Database Migrations Link to heading

Overview Link to heading

Database migrations are part of the larger concept of version controlling your database schema¹ the same way you version control your application. There’s a good summary here The Ultimate Guide to Database Version Control, CI/CD, and Deployment - Database Star so I won’t reiterate it. The goal is to be able to create a new database with your database schema as of a specific point in the database’s history, at any time. That might seem a little abstract, but the practical application is that each developer can have their own copy of the database at version N+whatever, the latest changes are being tested in a QA environment at version N+1, and production is at version N. This is implemented by creating a new table in the database that tracks every migration that’s ever been run against the database with an incrementing version number.

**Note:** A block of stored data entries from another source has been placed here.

(** Delivering an outcome twice at once folds it twice: the loop in memory is the fold of no
    beginning of its log. *)
Theorem duplicate_delivery_diverges :
  rtc step sample_driver sample_doubled /\
  ~ exists front rest, ds_log sample_doubled.(cf_world).(w_store) (ids.logIdForChannel "c") (front ++ rest) /\
      folds "c" front (loop_state sample_doubled.(cf_world) 0).
Proof.
  split.
  - assert (Ht : forall j n (c : SampleConfig), rtc step sample_driver c -> rtc step sample_driver (advance j n c)).
    { intros j n c Hc. apply (advance_closed (fun _ => true) _ (runs_closed sample_driver) j n c Hc). unfold advance_ok.
      destruct (cf_threads c !! j) as [p|]; [|done]. generalize (cf_world c). revert p.
      induction n as [|n IH]; intros p w; [done|]. cbn. destruct (pstep p w) as [[w' p']|]; [apply IH|done]. }
    unfold sample_doubled. do 3 apply Ht. apply (called_closed (fun _ => true) _ (runs_closed sample_driver)); [|vm_compute; reflexivity|done].
    apply (sample_once_closed (rtc step sample_driver)); [|by apply rtc_refl]. intros c c' Hc Hs _. by apply (runs_closed _ c).
  - assert (Es : w_store (cf_world sample_doubled) = w_store (cf_world sample_once)) by (vm_compute; reflexivity). rewrite Es.
    pose proof (inv_store _ (so_inv _ (reached_sound _ sample_once_reached))) as Hok.
    eapply (no_beginning _ "c" _ _ Hok); vm_compute; [reflexivity|reflexivity|reflexivity|discriminate].
Qed.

Required Features Link to heading

Database migrations are common practice now, but the features available vary widely by tool/library. My personal favourite is grate, and thanks to .NET native AOT grate can now be installed nearly anywhere as a single self-contained binary. grate has just about every feature you can imagine in a standalone database migration tool, but there are a few I would consider absolutely necessary from any migration tool:

Supports migrations as raw SQL files Link to heading

A lot of ORMs implement migrations entirely as native code. There are enough problems with this that I’m tempted to consider it an anti-pattern.

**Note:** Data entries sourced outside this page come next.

(** X24: the two stages together.  For a non-empty product table with
    pairwise distinct product ids and a model that returns one vector per
    text, [process_dataframe] returns rows, at least one per product, and
    [process_chunks_to_embeddings] stores them all: the count of the
    collection is the number of rows. *)
Theorem pipeline_stores_every_chunk (df : list Pipeline.product)
    (s : gmap pystr (collection vector)) :
  df <> [] ->
  NoDup (Pipeline.product_id <$> df) ->
  (forall batch, exists vs, encode batch = Ok vs /\ length vs = length batch) ->
  exists rows s',
    Pipeline.process_dataframe float_str sent_tokenize self df = Ok rows /\
    length df <= length rows /\
    Pipeline.process_chunks_to_embeddings encode float_str chroma Pipeline.chroma_count
      rows s = (Ok (py "product_embeddings"), s') /\
    Pipeline.chroma_count (py "product_embeddings") s' = (Ok (length rows), s').
Proof.
  intros Hne Hnd Henc.
  set (rows := flat_map (Pipeline.product_chunks float_str sent_tokenize self) df).
  pose proof (length_all_chunks float_str sent_tokenize self df) as Hlen. fold rows in Hlen.
  assert (Hrows : rows <> []).
  { intros E. rewrite E in Hlen. destruct df; [congruence|simpl in Hlen; lia]. }
  destruct (generate_embeddings_lengths encode (text <$> rows) 32 Henc)
    as (embs & Hgen & Hembs); [lia|].
  rewrite length_fmap in Hembs. change (Z.of_nat 32) with 32%Z in Hgen.
  exists rows. eexists. split; [now apply process_dataframe_ok|]. split; [exact Hlen|].
  split.
  - apply (process_chunks_run rows embs s Hgen Hembs Hrows).
    now apply all_chunks_distinct_ids.
  - rewrite chroma_count_inserted. cbn [collection_entries].
    unfold row_entries. rewrite length_zip_with. do 2 f_equal. lia.
Qed.

End PipelineProperties.

Section ValidatorProperties.
Import PyStr ProductSchema.

(** X25: a title accepted by [validate_title] comes back with at most 200
    characters and without surrounding whitespace; when the input has at
    most 200 characters it is the trimmed input and has at least 5. *)
Theorem validate_title_accepts (v t : pystr) :
  validate_title v = Ok t ->
  length t <= 200 /\ strip t = t /\
  (length v <= 200 -> t = strip v /\ 5 <= length t).
Proof.
  unfold validate_title.
  destruct (negb (truthy v) || (length (strip v) <? 5)) eqn:Hbad; [discriminate|].
  apply orb_false_iff in Hbad as [_ Hlen]. apply Nat.ltb_ge in Hlen.
  intros [= <-]. split; [|split].
  - destruct (200 <? length v) eqn:H.
    + pose proof (length_strip (take 200 v)). rewrite length_take in *. lia.
    + apply Nat.ltb_ge in H. pose proof (length_strip v). lia.
  - apply strip_idem.
  - intros Hv. apply Nat.ltb_ge in Hv. rewrite Hv. now split.
Qed.

(** X26: [validate_description] never raises and returns at most 1000
    characters without surrounding whitespace; a missing description
    becomes "No description available". *)
Theorem validate_description_bounds (v : pystr) :
  length (validate_description v) <= 1000 /\
  strip (validate_description v) = validate_description v /\
  (v = [] -> validate_description v = py "No description available").
Proof.
  unfold validate_description. destruct v as [|c v]; cbn [truthy negb].
  - split; [vm_compute; lia|]. split; reflexivity.
  - split; [|split; [apply strip_idem|discriminate]].
    destruct (1000 <? length (c :: v)) eqn:H.
    + pose proof (length_strip (take 1000 (c :: v))). rewrite length_take in *. lia.
    + apply Nat.ltb_ge in H. pose proof (length_strip (c :: v)). lia.
Qed.

End ValidatorProperties.

(** ** The further properties at concrete inputs *)
Section MoreWitnesses.
Import PyStr Examples Examples2 StoreExamples Examples3.

Lemma simple_sentence_split_sentences_witness :
  stripped (py "How are you") /\
  Forall (fun c => c <> 46%N /\ c <> 33%N /\ c <> 63%N) (py "How are you") /\
  infix (py "How are you") (py "Hello there. How are you?  Fine!").
Proof.
  apply (simple_sentence_split_sentences (py "Hello there. How are you?  Fine!")
           (py "How are you")).
  apply list_elem_of_In. vm_compute. right. left. reflexivity.
Defined.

Auto-generated SQL can be inefficient and/or dangerous: whether it’s nested LEFT OUTER JOINs or a DROP TABLE foo; CREATE TABLE foo (both of which I’ve seen in the wild) there’s no guarantee an ORM will produce safe, effective SQL. Being able to inspect the SQL that will be executed is essential.
Raw SQL files can be reviewed and analyzed: static analysis can be used to detect unsafe or inefficient SQL, and raw SQL files can be reviewed by an SQL expert as part of the code review process
Raw SQL files are ORM-independent: if you choose to switch to a different ORM or SQL library, your old migrations will still work without any rewriting

The downside to this implementation is that if you’re using an ORM rather than handwritten SQL, it often requires an additional build step where the ORM exports its migrations to a raw SQL file.

Idempotent migrations Link to heading

It’s possible to ensure that every migration is idempotent in code via code reviews and static analysis, but it’s even better if the migration library/tool enforces this itself. Some do; they fingerprint all migrations and store the fingerprint in the target database and will not re-run the same migration twice.

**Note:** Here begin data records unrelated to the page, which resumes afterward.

(** X7. The dispatch table [_convert_mcp_to_openai_tools] builds maps a
    function name to the last tool listed under that name, and to nothing
    when no tool was listed under it: a tool whose function name is its own
    alone is dispatched to its server and tool name, and of several tools
    with one function name the last listed wins. The tools offered are the
    tools listed, in order, under their function names. *)
Theorem dispatch_table_maps_to_last_listed (mcp_servers : list ServerEntry) (fn : string) :
  map fn_name (_convert_mcp_to_openai_tools mcp_servers).1
  = map function_name (listed_targets mcp_servers) ∧
  (_convert_mcp_to_openai_tools mcp_servers).2 !! fn
  = last (filter (λ target, function_name target = fn) (listed_targets mcp_servers)).
Proof. destruct (convert_spec mcp_servers) as [E1 E2]. by rewrite E1, E2. Qed.

Lemma last_filter_some {A} (P : A → Prop) `{∀ x, Decision (P x)} (l : list A) x :
  x ∈ l → P x → ∃ y, last (filter P l) = Some y ∧ P y.
Proof.
  intros Hin HP.
  assert (x ∈ filter P l) as Hx by (by apply list_elem_of_filter).
  destruct (last (filter P l)) as [y|] eqn:Hlast.
  - exists y. split; [done|].
    assert (y ∈ filter P l) as Hy.
    { apply last_Some in Hlast as [l' ->]. apply elem_of_app. right. by left. }
    by apply list_elem_of_filter in Hy as [? _].
  - apply last_None in Hlast. rewrite Hlast in Hx. by apply elem_of_nil in Hx.
Qed.

(** X8. Every tool offered after discovery has a function name of at most 64
    letters, digits, underscores and hyphens, and that name is a key of the
    dispatch table: the dispatch layer knows every tool it offers. *)
Theorem offered_tools_are_dispatchable (mcp_servers : list ServerEntry)
    (tool : OpenAITool) :
  tool ∈ (_convert_mcp_to_openai_tools mcp_servers).1 →
  String.length (fn_name tool) ≤ 64 ∧
  str_forall name_char (fn_name tool) = true ∧
  ∃ target, (_convert_mcp_to_openai_tools mcp_servers).2 !! fn_name tool = Some target ∧
            function_name target = fn_name tool.
Proof.
  intros Hin. destruct (convert_spec mcp_servers) as [E1 E2].
  assert (fn_name tool ∈ map function_name (listed_targets mcp_servers)) as Hname.
  { rewrite <- E1. by apply list_elem_of_fmap_2. }
  apply list_elem_of_fmap in Hname as (target & Hfn & Htarget).
  rewrite Hfn. unfold function_name at 1 2.
  destruct (_sanitize_valid (target.1 +:+ "__" +:+ target.2)) as [Hlen Hvalid].
  split; [done|]. split; [done|]. rewrite E2.
  apply (last_filter_some (λ t, function_name t = function_name target) _ target);
    [done|done].
Qed.

(** A server whose listing failed has only the error entry. *)
Definition failed_server (server : ServerEntry) : Prop :=
  ∀ entry, entry ∈ se_tools server → ∃ error, entry = FailedListing error.

Lemma convert_server_failed acc server :
  failed_server server → convert_server acc server = acc.
Proof.
  unfold failed_server, convert_server. generalize (strip_or (se_name server) "server").
  induction (se_tools server) as [|entry entries IH]; intros name Hfailed; [done|].
  destruct (Hfailed entry) as [error ->]; [by left|]. cbn.
  apply IH. intros entry' Hin. apply Hfailed. by right.
Qed.

(** X9. A server whose listing failed contributes nothing and hides nothing:
    the tools offered and the dispatch table are those of the other servers,
    wherever the failed server stands among them. *)
Theorem failed_server_contributes_nothing (before after : list ServerEntry)
    (server : ServerEntry) :
  failed_server server →
  _convert_mcp_to_openai_tools (before ++ server :: after)
  = _convert_mcp_to_openai_tools (before ++ after).
Proof.
  intros Hfailed. unfold _convert_mcp_to_openai_tools.
  rewrite !foldl_app. cbn [foldl]. by rewrite convert_server_failed.
Qed.

End Conversion.

Section Listing.
Context `{ToolManager.ToolListings}.
Import ToolManager.

Lemma list_server_tools_blacklist tool_blacklist cfg entry name description schema :
  list_server_tools tool_blacklist cfg = Some entry →
  ListedTool name description schema ∈ se_tools entry →
  se_name entry = cfg.1 ∧ (cfg.1, name) ∉ tool_blacklist.
Proof.
  unfold list_server_tools. destruct (stdio_list_tools cfg.2) as [tools|message|]; [| |done].
  - intros [= <-]. cbn. intros (tool & [= -> -> ->] & Hin)%list_elem_of_fmap.
    by apply list_elem_of_filter in Hin as [Hnot _].
  - intros [= <-]. cbn. intros Hin. apply list_elem_of_singleton in Hin. discriminate.
Qed.

(** X10. [list_tools] returns exactly when the listing of every configured
    server completes, and then with one entry per configured server, in the
    configured order: a server whose listing raised has the error entry
    alone, and a server whose listing completed has exactly the tools it
    listed that are not on the blacklist under its name, in the order
    listed, each with its name, description and schema, whatever the other
    servers did; no listed tool is on the blacklist. A server whose listing
    never completes keeps [list_tools] from returning, which waits without a
    timeout. *)
Theorem list_tools_isolates_failures (tool_blacklist server_configs : list (string * string)) :
  (list_tools tool_blacklist server_configs = None
   ↔ ∃ cfg, cfg ∈ server_configs ∧ stdio_list_tools cfg.2 = ListingNeverCompletes) ∧
  (∀ entries, list_tools tool_blacklist server_configs = Some entries →
     map se_name entries = map fst server_configs ∧
     (∀ i cfg message,
        server_configs !! i = Some cfg →
        stdio_list_tools cfg.2 = ListingException message →
        entries !! i = Some (mkServerEntry cfg.1 [FailedListing message])) ∧
     (∀ i cfg tools,
        server_configs !! i = Some cfg →
        stdio_list_tools cfg.2 = ListsTools tools →
        entries !! i
        = Some (mkServerEntry cfg.1
                  (map (λ tool, ListedTool tool.1.1 tool.1.2 tool.2)
                     (filter (λ tool, (cfg.1, tool.1.1) ∉ tool_blacklist) tools)))) ∧
     (∀ entry name description schema,
        entry ∈ entries → ListedTool name description schema ∈ se_tools entry →
        (se_name entry, name) ∉ tool_blacklist)).
Proof.
  induction server_configs as [|cfg cfgs [IHnone IHsome]].
  - split.
    + split; [discriminate|]. intros (cfg & Hin & _). by apply elem_of_nil in Hin.
    + intros entries [= <-]. split; [done|]. split; [|split].
      * intros i cfg message Hi. by rewrite lookup_nil in Hi.
      * intros i cfg tools Hi. by rewrite lookup_nil in Hi.
      * intros entry ? ? ? Hin. by apply elem_of_nil in Hin.
  - cbn [list_tools]. split.
    + destruct (list_server_tools tool_blacklist cfg) as [entry|] eqn:Hentry.
      * destruct (list_tools tool_blacklist cfgs) as [entries|].
        -- split; [discriminate|]. intros (cfg' & Hin & Hnever).
           apply elem_of_cons in Hin as [->|Hin].
           ++ unfold list_server_tools in Hentry. by rewrite Hnever in Hentry.
           ++ assert (Some entries = None) as Habsurd by (apply IHnone; eauto).
              discriminate.
        -- split; [|done]. intros _.
           destruct (proj1 IHnone eq_refl) as (cfg' & Hin & Hnever).
           exists cfg'. split; [by right|done].
      * split; [|done]. intros _. exists cfg. split; [by left|].
        unfold list_server_tools in Hentry.
        by destruct (stdio_list_tools cfg.2).
    + intros entries.
      destruct (list_server_tools tool_blacklist cfg) as [entry|] eqn:Hentry; [|done].
      destruct (list_tools tool_blacklist cfgs) as [entries'|]; [|done].
      intros [= <-].
      destruct (IHsome entries' eq_refl) as (Hnames & Hfailed & Hlisted & Hblack).
      split; [|split; [|split]].
      * cbn. rewrite Hnames. f_equal.
        unfold list_server_tools in Hentry.
        destruct (stdio_list_tools cfg.2); by inversion Hentry.
      * intros [|i] cfg' message; cbn.
        -- intros [= <-] Hraise. unfold list_server_tools in Hentry.
           rewrite Hraise in Hentry. by inversion Hentry.
        -- apply Hfailed.
      * intros [|i] cfg' tools; cbn.
        -- intros [= <-] Hlists. unfold list_server_tools in Hentry.
           rewrite Hlists in Hentry. by inversion Hentry.
        -- apply Hlisted.
      * intros entry' name description schema [->|Hin]%elem_of_cons Hin'.
        -- destruct (list_server_tools_blacklist _ _ _ _ _ _ Hentry Hin') as [-> Hnot].
           done.
        -- by eapply Hblack.
Qed.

Baselining Link to heading

Given time, the individual migrations will pile up. It’s good practice to run each one as a transaction, which creates extra per-transaction overhead; it’s also common for a table added early in the project’s lifecycle to be renamed or dropped later, resulting in entirely superfluous SQL commands that just waste time when instantiating a new database. Baselining is the practice of combining a set of historical SQL migrations into a single migration and then recording in the database version table that this new migration is equivalent to the previous set so the migration tool doesn’t try to run it. Your migration tool needs to support this natively.

Standalone binary CLI Link to heading

However you apply migrations to your local copy of the application database, when you deploy to production the migrations will be executed by a deployment agent. These agents are usually low-spec, and limited in what software is permitted to run on them. Installing a complete development toolchain just to run migrations bloats the agent and is dangerous; the deployment agents have secure access to the production database and handing a malicious actor a compiler is asking for trouble. Often a deployment agent is an ephemeral VM or container; installing and verifying a single small binary is faster and safer than installing an entire compiler toolchain.

Supports different kinds of SQL objects (nice to have) Link to heading

This isn’t essential because it isn’t universal; a simple microservice may never need anything but simple table definitions. The more complex your database, the more you’ll need this.

Although you can represent any SQL object as a SQL query which can be executed by a migration tool, not all SQL objects are conceptually the same. You might have special permissions which need to be applied once at the beginning. Stored Procedures only need to be updated if they change. Indexes only need to be created once.

A migration tool that treats different types of SQL objects differently can help enforce idempotency.

Anti-Patterns Link to heading

There are number of defaults implemented by migration tools/libraries that are nonetheless antipatterns.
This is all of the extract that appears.